Lemma tree_keys_nodup (o : record) : List.NoDup (keys o) -> List.NoDup (List.map fst (tree_entries o)).
Proof.
  unfold tree_entries, keys. induction o as [|[k v] o IH]; cbn; [constructor|].
  intros [Hk Hn]%NoDup_cons_iff. destruct (tree_of v); cbn; [|auto]. constructor; [|auto].
  intros H%tree_keys. by apply Hk.
Qed.

(** The data of one property. *)
Lemma in_tree_entries (o : record) (k : string) (t : tree) :
  List.NoDup (keys o) -> In (k, t) (tree_entries o) <-> tree_of (get k o) = Some t.
Proof.
  unfold tree_entries, keys. induction o as [|[k' v] o IH]; cbn [List.map fst get List.flat_map In snd]; [done|].
  intros [Hk Hn]%NoDup_cons_iff. rewrite in_app_iff, IH by done.
  destruct (String.eqb_spec k k') as [<-|Hne].
  - split; [|intros ->; by left; left].
    intros [H|H]; [destruct (tree_of v); [|done]; by destruct H as [[= ->]|[]]|].
    exfalso. apply Hk. apply mem_in. fold (keys o). destruct (has k o) eqn:E; [done|].
    by rewrite (get_not_has _ _ E) in H.
  - split; [|by right]. intros [H|H]; [|done]. destruct (tree_of v); [|done].
    by destruct H as [[= -> _]|[]].
Qed.

(** Objects with the same data have the same data under every key. *)
Lemma tree_of_get (o p : record) (k : string) :
  List.NoDup (keys o) -> List.NoDup (keys p) ->
  tree_of (JObj o) = tree_of (JObj p) -> tree_of (get k o) = tree_of (get k p).
Proof.
  rewrite !tree_of_obj. intros Ho Hp E. injection E as E.
  assert (H : forall t, tree_of (get k o) = Some t <-> tree_of (get k p) = Some t).
  { intros t. rewrite <- !in_tree_entries by done.
    rewrite <- (in_sort (byKey localeCompare) (tree_entries o)), E. apply in_sort. }
  destruct (tree_of (get k o)) as [t|]; [symmetry; by apply H|].
  destruct (tree_of (get k p)) as [t|]; [|done]. by apply H.
Qed.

======

Requirement
Your answer should hold exactly the lines from the one containing "intros H%tree_keys. by apply Hk." to the last line of the data, both included, and no others.

Solution to the problem
  intros H%tree_keys. by apply Hk.
Qed.

(** The data of one property. *)
Lemma in_tree_entries (o : record) (k : string) (t : tree) :
  List.NoDup (keys o) -> In (k, t) (tree_entries o) <-> tree_of (get k o) = Some t.
Proof.
  unfold tree_entries, keys. induction o as [|[k' v] o IH]; cbn [List.map fst get List.flat_map In snd]; [done|].
  intros [Hk Hn]%NoDup_cons_iff. rewrite in_app_iff, IH by done.
  destruct (String.eqb_spec k k') as [<-|Hne].
  - split; [|intros ->; by left; left].
    intros [H|H]; [destruct (tree_of v); [|done]; by destruct H as [[= ->]|[]]|].
    exfalso. apply Hk. apply mem_in. fold (keys o). destruct (has k o) eqn:E; [done|].
    by rewrite (get_not_has _ _ E) in H.
  - split; [|by right]. intros [H|H]; [|done]. destruct (tree_of v); [|done].
    by destruct H as [[= -> _]|[]].
Qed.

(** Objects with the same data have the same data under every key. *)
Lemma tree_of_get (o p : record) (k : string) :
  List.NoDup (keys o) -> List.NoDup (keys p) ->
  tree_of (JObj o) = tree_of (JObj p) -> tree_of (get k o) = tree_of (get k p).
Proof.
  rewrite !tree_of_obj. intros Ho Hp E. injection E as E.
  assert (H : forall t, tree_of (get k o) = Some t <-> tree_of (get k p) = Some t).
  { intros t. rewrite <- !in_tree_entries by done.
    rewrite <- (in_sort (byKey localeCompare) (tree_entries o)), E. apply in_sort. }
  destruct (tree_of (get k o)) as [t|]; [symmetry; by apply H|].
  destruct (tree_of (get k p)) as [t|]; [|done]. by apply H.
Qed.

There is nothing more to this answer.